Profissionais da saúde apresentaram uma representação criminal neste domingo (26) ao Tribunal Penal Internacional (TPI) denunciando a atuação do presidente da República, Jair Bolsonaro, diante da pandemia do novo coronavírus.
A representação criminal é endereçada à procuradora-chefe da Corte, Fatou Bensouda, e foi protocolada por uma coalização sindical de trabalhadores da saúde. O pedido, porém, ainda precisa ser analisado e aceito. Procurada, a Advocacia-Geral da União (AGU) diz que só irá se manifestar após uma intimação.
No documento, os profissionais afirmam que o presidente cometeu crimes contra a humanidade por meio de “falhas graves e mortais na condução da pandemia de Covid-19”.
“A materialidade dos crimes cometidos está devidamente confirmada, vez que se denota do exposto que as ações e omissões do senhor Presidente da República afetam de forma grave, a saúde física e mental da população, colocando-a a situação de risco à um vírus de alta letalidade e, com capacidade de disseminação incontrolada com risco de morte ou sequelas irreversíveis. Esse comportamento irresponsável e afrontoso às orientações das autoridades internacionais de saúde, com a exposição de milhões de pessoas é crime contra a humanidade”, diz a ação.
O TPI fica em Haia, nos Países Baixos, e julga graves violações de direitos humanos, como genocídio, crimes contra a humanidade e crimes de guerra.
O Brasil tem 87.052 mortes por coronavírus confirmadas até as 20h deste domingo, segundo levantamento do consórcio de veículos de imprensa junto às secretarias estaduais de saúde.
De acordo com reportagem da BBC, Bolsonaro já é alvo de outras quatro representações criminais no tribunal. Três delas acusam o presidente de crime contra a humanidade por sua atuação diante da crise sanitária. A outra o denuncia por “crimes contra a humanidade e atos que levam ao genocídio de comunidades indígenas e tradicionais” do país.
Há duas semanas, o ministro Gilmar Mendes, do Supremo Tribunal Federal (STF), reafirmou a Bolsonaro sobre o risco de o Brasil ser questionado no TPI pela política de combate ao coronavírus.
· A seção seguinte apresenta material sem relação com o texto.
(** A length prefix of [2^64 - 8] wraps around: the string is read, and the position stays. *)
Theorem string_length_wraps rest v : 8 + zlen rest < 2 ^ 63 ->
  let s := Streamer (numeric_to_chars U64 (2 ^ 64 - 8) ++ rest) 0 in get_string 8 s v = Some (s, rest).
Proof.
  intros Hl s. unfold get_string. change (Z.of_nat 8) with 8.
  assert (Hn : chars_to_numeric U64 (numeric_to_chars U64 (2 ^ 64 - 8)) = 2 ^ 64 - 8) by (by apply chars_to_numeric_to_chars).
  assert (Ha : forall n, 0 <= n <= 8 -> available s n = true).
  { intros n Hn'. unfold available, s. cbn [data read_pos]. rewrite wrap_id by range_lia. rewrite length_app, length_numeric_to_chars.
    apply Z.leb_le. simpl. lia. }
  assert (E1 : substr_at (data s) (read_pos s) 8 = Some (numeric_to_chars U64 (2 ^ 64 - 8))).
  { apply (substr_at_here [] _ rest). by rewrite length_numeric_to_chars. }
  assert (E2 : substr_at (data s) (wrap U64 (read_pos s + 8)) (2 ^ 64 - 8) = Some rest).
  { change (wrap U64 (read_pos s + 8)) with 8. unfold substr_at, s. cbn [data].
    rewrite (proj2 (Z.ltb_ge _ _)) by (rewrite length_app, length_numeric_to_chars; simpl; lia).
    rewrite zsub_skip by (by rewrite length_numeric_to_chars). rewrite length_numeric_to_chars. change (8 - Z.of_nat (sizeof U64)) with 0.
    rewrite zsub_all by lia. done. }
  rewrite Ha, E1 by lia. cbn [mbind option_bind]. rewrite Hn, E2.
  replace (available s (8 + (2 ^ 64 - 8))) with (available s 0) by done. by rewrite Ha by lia.
Qed.

(** ** Patterns *)

(** The word of a pattern that skips an item. *)
Definition skip_name (e : elem) : bytes :=
  match e with
  | e_char _ | e_int U8 _ => lit "_byte"
  | e_int I16 _ => lit "_int16"
  | e_int (I32 | U32) _ => lit "_int32"
  | e_int (I64 | U64) _ => lit "_int64"
  | e_string _ | e_streamer _ => lit "_string"
  | e_date _ => lit "_date_time"
  end.

Lemma skip_fixed sk n pre enc post : zlen (pre ++ enc ++ post) < 2 ^ 63 -> sk <> none -> n = zlen enc ->
  skip_size (Streamer (pre ++ enc ++ post) (zlen pre)) sk = Some n ->
  skip (Streamer (pre ++ enc ++ post) (zlen pre)) sk = Some (Streamer (pre ++ enc ++ post) (zlen (pre ++ enc))).
Proof.
  intros Hl Hk -> E. unfold skip. destruct sk; try done; rewrite E; cbn [mbind option_bind]; rewrite available_at by (done || lia);
    by rewrite move_at.
Qed.

Lemma skip_string v pre post : zlen v < 2 ^ 63 -> zlen (pre ++ framed v ++ post) < 2 ^ 63 ->
  skip (Streamer (pre ++ framed v ++ post) (zlen pre)) _string = Some (Streamer (pre ++ framed v ++ post) (zlen (pre ++ framed v))).
Proof.
  intros Hv Hl. assert (Hf : zlen (framed v) = 8 + zlen v) by (unfold framed; rewrite length_app, length_numeric_to_chars; simpl; lia).
  apply (skip_fixed _ (8 + zlen v)); [done..|]. unfold skip_size. rewrite available_at by (done || lia). cbn [data read_pos].
  unfold framed. rewrite <- (app_assoc (numeric_to_chars _ _)), substr_at_here by (by rewrite length_numeric_to_chars).
  cbn [mbind option_bind]. rewrite chars_to_numeric_to_chars, wrap_id by range_lia. done.
Qed.

Section patterns.
Context (mktime : Z -> Z -> Z -> Z -> Z -> Z -> Z).

(** The items that can be skipped: a string and a streamer have a length that fits. *)
Definition skippable (e : elem) : Prop :=
  match e with e_string v => zlen v < 2 ^ 63 | e_streamer s => zlen (data s) < 2 ^ 63 | _ => True end.

Lemma skip_elem e pre post : skippable e -> zlen (pre ++ encode_elem mktime 8 e ++ post) < 2 ^ 63 ->
  skip (Streamer (pre ++ encode_elem mktime 8 e ++ post) (zlen pre)) (skip_get (skip_name e)) =
    Some (Streamer (pre ++ encode_elem mktime 8 e ++ post) (zlen (pre ++ encode_elem mktime 8 e))).
Proof.
  intros He Hl. destruct e as [T n|c|v|s|d]; cbn [encode_elem skippable] in *.
  - destruct T; (eapply skip_fixed; [done|done| |reflexivity]); by rewrite length_numeric_to_chars.
  - by eapply skip_fixed; [done|done| |reflexivity].
  - rewrite <- framed_encode in * by done. by apply skip_string.
  - by apply skip_string.
  - eapply skip_fixed; [done|done| |reflexivity]. by rewrite length_numeric_to_chars.
Qed.

Lemma skip_elems es : Forall skippable es -> forall pre post, zlen (pre ++ mjoin (encode_elem mktime 8 <$> es) ++ post) < 2 ^ 63 ->
  skip_all (Streamer (pre ++ mjoin (encode_elem mktime 8 <$> es) ++ post) (zlen pre)) (skip_name <$> es) =
    Some (Streamer (pre ++ mjoin (encode_elem mktime 8 <$> es) ++ post) (zlen (pre ++ mjoin (encode_elem mktime 8 <$> es)))).
Proof.
  induction 1 as [|e es He Hes IH]; intros pre post Hl; [cbn; by rewrite app_nil_r|].
  rewrite !fmap_cons, join_cons, <- app_assoc in *. cbn [skip_all]. rewrite skip_elem by done. cbn [mbind option_bind].
  rewrite (app_assoc pre) in *. rewrite IH by done. by rewrite <- !app_assoc.
Qed.
End patterns.

Lemma skip_name_no_comma e : z2b 44 ∉ skip_name e.
Proof. destruct e as [[]| | | |]; by apply (bool_decide_unpack _). Qed.

Lemma split_pattern es : BasefuncStd.split (BasefuncStd.join (z2b 44) ((skip_name <$> es) ++ [lit "_string"])) (z2b 44) =
  (skip_name <$> es) ++ [lit "_string"].
Proof.
  apply split_join; [|by rewrite last_snoc]. apply Forall_app. split; [|apply Forall_singleton; apply (skip_name_no_comma (e_string []))].
  apply Forall_fmap, Forall_true. intros e. apply skip_name_no_comma.
Qed.

(** With lengths of eight bytes, a pattern that names the types of the values before it finds a
    string. *)
Theorem get_pattern_finds mktime s es v post : stream_ok s -> read_pos s = zlen (data s) -> Forall skippable es -> zlen v < 2 ^ 63 ->
  zlen (data (append (put_all mktime 8 s ((v_elem <$> es) ++ [v_elem (e_string v)])) post)) < 2 ^ 63 ->
  get_pattern 8 (append (put_all mktime 8 s ((v_elem <$> es) ++ [v_elem (e_string v)])) post)
    (BasefuncStd.join (z2b 44) ((skip_name <$> es) ++ [lit "_string"])) = Some v.
Proof.
  intros Hs Hp Hes Hv. rewrite put_all_encode. unfold get_pattern, append. cbn [data read_pos]. rewrite split_pattern, Hp.
  replace (length ((skip_name <$> es) ++ [lit "_string"]) - 1)%nat with (length (skip_name <$> es)) by (rewrite length_app; simpl; lia).
  rewrite take_app_length.
  assert (E : encode_all mktime 8 ((v_elem <$> es) ++ [v_elem (e_string v)]) = mjoin (encode_elem mktime 8 <$> es) ++ framed v).
  { unfold encode_all. rewrite fmap_app, join_app, <- list_fmap_compose. f_equal. cbn. by rewrite app_nil_r, framed_encode. }
  rewrite E, <- !app_assoc. intros Hl. rewrite skip_elems by done. cbn [mbind option_bind]. rewrite (app_assoc (data s)) in *.
  by rewrite reads_framed.
Qed.

(** With shorter lengths it does not: a skipped string is taken for one with eight bytes of length. *)
Example get_pattern_short_length mktime :
  get_pattern 1 (put_all mktime 1 empty_streamer [v_elem (e_string (lit "ab")); v_elem (e_string (lit "cd"))]) (lit "_string,_string") = Some (lit "ab").
Proof. reflexivity. Qed.

(** ** A concrete stream *)

Definition ex_localtime (t : Z) : Z * Z * Z * Z * Z * Z * Z := (121, 4, 17, 136, t / 3600, t / 60 mod 60, t mod 60).
Definition ex_mktime (y mo d h mi s : Z) : Z := h * 3600 + mi * 60 + s.
Definition ex_date : date_time := DateTime (Date 2021 5 17 136 true) (Time 12 30 45 0 true).
Definition ex_values : list val :=
  [v_elem (e_int I32 (-7)); v_elem (e_string (lit "rss")); v_set I16 {[3; -2]}; v_streamers [Streamer (lit "in") 0];
   v_tuple [e_int I64 9; e_string []; e_char (z2b 65); e_int U8 0; e_date ex_date; e_string (lit "t"); e_int I16 0; e_int I16 1; e_int I32 5; e_string []];
   v_elem (e_streamer (Streamer (lit "abc") 0)); v_float 1065353216].

Lemma streamer_round_trip_witness :
  get_all ex_localtime 2 (append (put_all ex_mktime 2 empty_streamer ex_values) (lit "tail")) (fresh <$> ex_values) =
    Some (Streamer (data (append (put_all ex_mktime 2 empty_streamer ex_values) (lit "tail"))) (zlen (data (put_all ex_mktime 2 empty_streamer ex_values))), ex_values).
Proof.
  assert (He : Forall (exact ex_mktime ex_localtime 2) ex_values) by (repeat first [apply Forall_nil_2 | apply Forall_cons_2 | exact Logic.I | reflexivity]; right; split; [done|reflexivity]).
  assert (Hset : set_Forall (in_range I16) ({[3; -2]} : gset Z)) by (intros x Hx; assert (x = 3 \/ x = -2) by set_solver; range_lia).
  destruct (streamer_round_trip ex_mktime ex_localtime 2 empty_streamer ex_values (fresh <$> ex_values) (lit "tail")) as [E Hf].
  - lia.
  - split; [split|]; vm_compute; congruence.
  - reflexivity.
  - repeat first [exact Hset | exact Logic.I | apply Forall_nil_2 | apply Forall_cons_2 | split]; vm_compute; congruence.
  - repeat constructor.
  - vm_compute. reflexivity.
  - rewrite E. rewrite Hf by done. reflexivity.
Defined.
O grupo que protocolou a queixa é liderado pela Rede Sindical Brasileira UNISaúde. Segundo a organização, suas entidades filiadas representam mais de um milhão de trabalhadores da saúde de todas as regiões do país, tanto na esfera pública quanto privada, em 18 estados brasileiros mais o Distrito Federal.
“No entendimento da coalizão, há indícios de que Bolsonaro tenha cometido crime contra a humanidade durante sua gestão frente à pandemia de Covid-19, ao adotar ações negligentes e irresponsáveis, que contribuíram para as mais de 80 mil mortes pela doença no país. Trata-se da primeira ação de iniciativa dos trabalhadores da saúde na Corte Internacional”, afirmou a Rede.
Os trabalhadores citam também o fato de, em meio à pandemia, o Ministério da Saúde estar há mais de dois meses sem um titular.
Os autores da representação argumentam que Bolsonaro colocou e ainda coloca os profissionais de saúde bem como toda a população em risco, “ao promover aglomeração de seus apoiadores, aproximando-se deles sem máscara, e fazendo propaganda de medicação, como a hidroxicloroquina, para a qual não há comprovação científica de sua eficácia contra a doença”.
A representação faz os seguintes pedidos ao tribunal:
- receber a representação para abertura de procedimento investigatório do cometimento de crime contra a humanidade e consequente instauração de procedimento criminal;
- solicitar ao Governo Federal as necessárias informações quanto as denúncias feitas na ação;
- chamar o presidente Jair Bolsonaro a prestar depoimento, sob pena de confissão caso recuse;
- após o regular processamento, julgar a ação penal procedente e condenar o presidente nas penas que a Corte entender cabíveis.
O que é o TPI?
O Tribunal Penal Internacional investiga e julga indivíduos acusados de crimes que atingem uma sociedade e chocam a comunidade internacional, tais como genocídio, crimes de guerra, crimes contra a humanidade e crime de agressão.
A Corte foi estabelecida pelo Estatuto de Roma, em julho de 1998, e entrou em vigor em julho de 2002, quando houve a adesão do 60º país. O Estatuto de Roma é um tratado internacional, obrigatório somente aos Estados que expressaram formalmente seu consentimento, como é o caso do Brasil.
Segundo o TPI, “qualquer indivíduo, grupo ou Estado pode enviar informações sobre supostos crimes sob a jurisdição do tribunal”. “Até a presente data, o TPI recebeu mais de 12 mil dessas comunicações, que podem formar a base inicial dos exames preliminares do escritório.”
“O TPI realiza um exame preliminar para decidir se existe uma base razoável para iniciar uma investigação.”